La RAE dice que el término que las define “proviene del latín tardío campāna; propiamente ‘de Campania’, región de Italia donde se usó por primera vez”, pero su origen nos lleva hasta el antiguo Egipcio y a otras culturas milenarias de Oriente. Aunque servían para todo tipo de avisos, el cristianismo las convirtió en objetos de culto por su uso religioso. Eran bendecidas y recibían un nombre y un padrinaje durante un ritual que incluía su lavado y exorcismo, antes de ser alzadas a los campanarios mediante complejos sistemas de polea. Y aún hoy en día las campanas de muchos templos siguen bendiciéndose. Las de la Pulchra conservan detalles de aquella época y otros de la edad moderna, cuando los campaneros desaparecieron, poco a poco, con la industrialización de los nuevos tiempos. Los motores eléctricos acabaron también con la magia de sus toques a mano que, como parte de este trabajo, volvió a León, una mañana de primavera…y de campanas.

Aunque no lo parezca, la Pulchra tiene tres campanarios; dos coronan las torres que flanquean su fachada principal, y un tercero más pequeño, del que apenas hay documentación, pasa desapercibido en el remate de uno de los arbotantes de la fachada norte (o fachada del claustro), y debió servir para los avisos a los canónigos, según los expertos consultados.

Los dos principales son altos y majestuosos, como todos los campanarios, porque necesitan ser vistos desde lejos y porque su altura permite propagar el sonido de las campanas. Pero los de León presentan dos características poco usuales. La primera es que tienen las campanas más graves y pesadas en la parte superior y las más agudas y pequeñas en la parte inferior. Y la segunda es que sus trece campanas litúrgicas se concentran en la torre norte, ya que la sur se concluyó un siglo después pero no tuvo campanas hasta que se instalaron las dos que hacen sonar el reloj que la adorna desde 1788.

Nos vamos a centrar en la primera, la que alberga a 65 metros de altura el campanario litúrgico, y dejaremos para otra entrega la interesantísima historia de la torre del reloj de 68 metros de altura, rematada con una preciosa torre calada.

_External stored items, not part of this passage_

(** The heap with the new memory as a block in use. *)
Lemma grown_heap h G A m : heap_ok h G A -> 0 < m -> brk h + HSIZE * m <= KERNBASE ->
  heap_ok (set_hd (brk h) (fun x => x <| hsize := m |>) (h <| brk := brk h + HSIZE * m |>)) G ((brk h, m) :: A).
Proof.
  intros [P1 P2 P3 P4 P5 P6 P7 P8 P9] Hm HK. set (h1 := set_hd _ _ _).
  assert (forall b, b ∈ G ++ A -> b.1 < brk h) as Hlt.
  { intros b Hb. pose proof (P5 b Hb). assert (0 < b.2); [|unfold bend, HSIZE in *; lia].
    apply elem_of_app in Hb as [Hb|Hb]; [by apply (laid_lt _ _ _ P2)|by apply P7]. }
  assert (forall x, x < brk h -> hd h1 x = hd h x) as Hoth.
  { intros x Hx. unfold h1. rewrite set_hd_at. by rewrite (proj2 (Z.eqb_neq _ _)) by lia. }
  split; try done.
  - eapply links_ext; [|exact P1]. intros b [->|Hb]%elem_of_cons; apply Hoth; [simpl; unfold HSIZE in *; lia|]. apply Hlt, elem_of_app. by left.
  - change (brk h1) with (brk h + HSIZE * m). unfold HSIZE in *. lia.
  - intros b. change (brk h1) with (brk h + HSIZE * m). rewrite elem_of_app, elem_of_cons. intros [Hb|[->|Hb]]; [|done|].
    + pose proof (P5 b ltac:(apply elem_of_app; by left)). unfold HSIZE in *. lia.
    + pose proof (P5 b ltac:(apply elem_of_app; by right)). unfold HSIZE in *. lia.
  - intros b. rewrite elem_of_app, elem_of_cons. intros [Hb|[->|Hb]]; [apply P6, elem_of_app; auto|simpl; lia|apply P6, elem_of_app; auto].
  - intros b [->|Hb]%elem_of_cons.
    + split; [done|]. unfold h1. by rewrite set_hd_at, Z.eqb_refl.
    + destruct (P7 b Hb). rewrite Hoth; [done|]. apply Hlt, elem_of_app. by right.
  - intros b c [->|Hb]%elem_of_cons Hc; [|by apply P8]. right. apply P5, elem_of_app. by left.
  - apply heap_ok_pairs; [done|]. intros b Hb. left. apply P5, elem_of_app. by right.
Qed.
Definition read_step (fd n : Z) (s : os) (r : Z * list Z) (s' : os) : Prop :=
  match fds s !! fd with
  | Some d =>
      if d_read d then
        match d_dev d with
        | Console => r.1 = Z.of_nat (length r.2) /\ delivers n (typed s) r.2 /\ s' = s <| typed := drop (length r.2) (typed s) |>
        | File i => exists o, offs s !! d_file d = Some o /\ r.1 = Z.of_nat (length r.2) /\
                      delivers n (drop o (contents_of s i)) r.2 /\ s' = advance (d_file d) (length r.2) s
        | PipeRead _ | PipeWrite _ => (r = (-1, []) \/ r.1 = Z.of_nat (length r.2) /\ r.1 <= Z.max 0 n) /\ s' = s
        | NoDriver => r = (-1, []) /\ s' = s
        end
      else r = (-1, []) /\ s' = s
  | None => r = (-1, []) /\ s' = s
  end.

(** A write to a file may stop short and fail. *)
Definition write_step (fd : Z) (b : list Z) (s : os) (r : Z) (s' : os) : Prop :=
  match fds s !! fd with
  | Some d =>
      if d_write d then
        match d_dev d with
        | Console => r = Z.of_nat (length b) /\ s' = s <| printed ::= (fun l => l ++ b) |>
        | File i => exists o k, offs s !! d_file d = Some o /\ (k <= length b)%nat /\
                      (r = Z.of_nat (length b) /\ k = length b \/ r = -1) /\
                      s' = advance (d_file d) k (write_node i o (take k b) s)
        | PipeRead _ | PipeWrite _ => (r = Z.of_nat (length b) \/ r = -1) /\ s' = s
        | NoDriver => r = -1 /\ s' = s
        end
      else r = -1 /\ s' = s
  | None => r = -1 /\ s' = s
  end.

Definition T_DIR : Z := 1.
Definition T_FILE : Z := 2.
Definition T_DEV : Z := 3.

(** Where a descriptor for a file leads: the data of a device is its major number, and 1 is the console. *)
Definition device_of (s : os) (i : nat) : device :=
  match nodes s !! i with
  | Some x => if n_type x =? T_DEV then if bool_decide (n_data x = [1]) then Console else NoDriver else File i
  | None => File i
  end.

Definition open_desc (dev : device) (f : nat) (mode : Z) : descriptor :=
  mkDesc dev f (Z.land mode O_WRONLY =? 0) (negb (Z.land mode (O_WRONLY + O_RDWR) =? 0)).

(** A number for a new open file. *)
Definition unused (f : nat) (s : os) : Prop := offs s !! f = None /\ forall fd d, fds s !! fd = Some d -> d_file d <> f.

(** A new descriptor for it, at its beginning. *)
Definition install (fd : Z) (d : descriptor) (s : os) : os := s <| fds ::= <[fd := d]> |> <| offs ::= <[d_file d := O]> |>.

Definition type_of (s : os) (i : nat) : Z := from_option n_type 0 (nodes s !! i).

(** A directory can only be read, and only a regular file is opened where one may be created. *)
Definition may_open (type mode : Z) : Prop :=
  (Z.land mode O_CREATE <> 0 -> type = T_FILE) /\ (type = T_DIR -> mode = O_RDONLY).
(** What is there when the copy ends, by [l] printed. *)
Lemma copying_result m n o m' n' td g j a b w l s' : dropped target (opened fd f i s) m n o -> n !! j = None -> relisted n n' ->
  let s0 := s <| names := m' |> <| nodes := n' |> <| orphans := o |> in
  fds s' = fds s0 -> printed s' = printed s0 ++ l -> names s' = names s0 ->
  (forall k x, nodes (copying s0 fd td f g i j a b w) !! k = Some x -> k ∉ orphans s0 -> nodes s' !! k = Some x) ->
  m' !! target = Some j -> j ∉ o -> l <> [] \/ w = data -> cp_result Exited s'.
Proof.
  intros HD Hj Hn' s0 F P N K Ej Ho Hw. split; [done|split; [split; [done|]|]].
  - intros k x Hk Hd Hn. destruct (dropped_kept m n o k x) as [H1 H2]; [done..|]. apply K; [|done]. cbn. rewrite lookup_insert_ne by congruence.
    by eapply relisted_file.
  - intros E. destruct Hw as [Hw| ->]; [by destruct (printed_more l s s' P Hw)|]. exists j. split_and!.
    + destruct HD as (_ & _ & D3 & _). by destruct (D3 j Hj).
    + by rewrite N.
    + apply K; [|done]. cbn. apply lookup_insert_eq.
Qed.

(** The copy, once the target is removed. *)
Lemma cp_copy (Q : unit -> os -> Prop) source m n o : dropped target (opened fd f i s) m n o ->
  wp Q cp_result
    (fd_target ← call (Open target (Z.lor O_CREATE O_WRONLY)) ;
     if fd_target <? 0 then printf 1 "cp: 无法创建目标文件 %s\n" [PStr target] ;; call (Close fd) ;; exit
     else
       n ← cp_loop fd fd_target target ;
       (if n <? 0 then printf 1 "cp: 读取源文件 %s 时发生错误\n" [PStr source] else mret tt) ;;
       call (Close fd) ;; call (Close fd_target) ;; exit)
    (opened fd f i s <| names := m |> <| nodes := n |> <| orphans := o |>).
Proof.
  intros HD. set (s1 := opened fd f i s <| names := m |> <| nodes := n |> <| orphans := o |>).
  assert (fds s1 = <[fd := mkDesc (File i) f true false]> (fds s)) as F1 by done. apply lowest_fresh in Hl as Hn. apply wp_bind, wp_open.
  - cbn. apply wp_bind. eapply wp_printf; [by eapply (terminal_fds _ (opened fd f i s)), terminal_install|formats|]. apply wp_bind, wp_close. intros _ s' Hc. apply wp_exit.
    destruct (closes_frame _ _ _ Hc) as (F & _ & _ & P & _). split; [done|split; [split|]].
    + rewrite F. cbn. rewrite delete_insert_eq. by apply delete_id.
    + intros k x Hk Hd Hnt. destruct (dropped_kept m n o k x) as [H1 H2]; [done..|]. eapply closes_nodes; [done|done|by left].
    + intros E. exfalso. revert E. eapply printed_more; [exact P|done].
  - intros td s' Htd Ho. rewrite (proj2 (Z.ltb_ge _ _)) by done. pose proof HD as (D1 & _).
    apply created_file in Ho as (j & g & s2 & Hlo & [Hg _] & (_ & Hj & Hjo & _ & m' & n' & _ & Ej & Hn' & ->) & ->); [|lia|done|done].
    cbn in Hj, Hjo. cbn in Hg. apply lookup_insert_None in Hg as [_ Hfg]. apply lowest_fresh in Hlo. rewrite F1 in Hlo. apply lookup_insert_None in Hlo as [Hn2 Hne].
    apply dropped_source in HD as Hi. assert (i <> j) as Hij by congruence. set (s0 := s <| names := m' |> <| nodes := n' |> <| orphans := o |>).
    assert (contents_of s0 i = data) as Ec by (unfold contents_of; cbn; by rewrite (relisted_file n n' i _ Hn' Hi)).
    change (install _ _ _) with (copying s0 fd td f g i j 0 0 []). apply wp_bind, cp_loop_spec; try done.
    + intros w l a b s' Hl' F N P K. eapply copying_result; try done. by left.
    + intros a. rewrite Ec. cbn [Z.ltb Z.compare]. apply wp_bind, wp_ret. rewrite <- (print_nil (copying _ _ _ _ _ _ _ _ _ _)).
      apply wp_close_both; [done..|]. intros s' F N P K. eapply copying_result; try done. by right.
Qed.
End cp.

La torre norte o “torre de las campanas”

Fue la primera en ser terminada en el S.XIII hasta el cuerpo de campanas, y conserva el estilo gótico del resto de la nave. El campanario, sin embargo, se levantó años después bajo el pontificado de don Aleramo (1382-1399), cuyas armas campean con las de la ciudad en los cuatro frentes del cuerpo de campana. En el remate del caracol aparece la firma de su posible maestro (“Joaquín Gandayo. 1374”), y en el interior del campanario hay una inscripción con la fecha “1714”, que coincide con el año en la que se acabó la pirámide octogonal que la corona y que está compuesta por 33 hileras de piedra.

En su interior, tras subir 151 peldaños por una estrecha y angosta escalera de piedra a la que se accede desde una pequeña puerta situada en la base del campanario, llegamos al cuerpo de las campanas, de unos 25 metros cuadrados y otros 10 metros de altura, donde encontramos a sus protagonistas.

En el plano bajo y asomadas a las troneras de la torre, las campanas menores, las más pequeñas; en la cara este “Las Josefinas”,  en la sur “Las Pascualejas”, y en la cara norte “Las Sardineras”. Y en el plano alto, las cuatro grandes campanas mayores en cada una de las esquinas (“la Dominga”, “la Trinidad”, “La María” y “la Froilana”), el cimbalillo o aguijón en el centro (“El Ángel”) y otras dos a ambos lados (“La Doncella” y “La Graciosa o Téren”).  Hasta hace medio siglo, en el interior del cuerpo de las campanas también se levantaba una estructura de madera con varias alturas y escaleras que servían para que las campanas pudieran ser tocadas a mano.

Son varias las fechas de fabricación y nomenclaturas encontradas sobre las trece campanas de la Pulchra, porque con el paso de los años las primitivas campanas han ido refundiéndose. El inventario realizado por el campanero Cándido Calvo en 1.836 nos ha servido de base para hacer nuestra propia clasificación.